--- MATERIALS PROVIDED Enclosed Below ---
(* ===== verification/RpcExamples.v ===== *)
(** * The example services (src/example)

    The calculator and the greeter: their methods, and what a client of theirs
    gets through the framework.  protoc generates the service's base class and
    the stub: [Generated] states what they promise for a service and its
    methods.  [double] is IEEE 754 binary64, without payloads of NaNs. *)

From Stdlib Require Import ZArith Floats.SpecFloat.
From S2P Require Import Prelude Rpc RpcServer RpcChannel RpcCalls RpcLocal.
Import Proto.
Local Open Scope Z_scope.

(** ** Services *)

Module Service.

(** What a method works on: its controller and response, and whether it has run
    [done]. *)
Record call_state (Resp : Type) := mk_call_state {
  controller : RpcController.t;
  resp : Resp;
  done : bool;
}.
Arguments mk_call_state {Resp} controller resp done.
Arguments controller {Resp} c.
Arguments resp {Resp} c.
Arguments done {Resp} c.

Inductive message (Req Resp : Type) := ARequest (r : Req) | AResponse (r : Resp).
Arguments ARequest {Req Resp} r.
Arguments AResponse {Req Resp} r.

Section service.
Context {U Req Resp : Type} `{Message Req} `{Message Resp}.

Definition method : Type := Req -> M (call_state Resp) unit.
Definition set_resp (f : Resp -> Resp) : M (call_state Resp) unit :=
  modify (fun c => mk_call_state (controller c) (f (resp c)) (done c)).
(** [done->Run();] *)
Definition run_done : M (call_state Resp) unit :=
  modify (fun c => mk_call_state (controller c) (resp c) true).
--- End of Enclosed MATERIALS PROVIDED ---
Retype the records above exactly, from their first line through the line that contains "of NaNs. *)", and stop there.

## TASK ANSWER
(* ===== verification/RpcExamples.v ===== *)
(** * The example services (src/example)

    The calculator and the greeter: their methods, and what a client of theirs
    gets through the framework.  protoc generates the service's base class and
    the stub: [Generated] states what they promise for a service and its
    methods.  [double] is IEEE 754 binary64, without payloads of NaNs. *)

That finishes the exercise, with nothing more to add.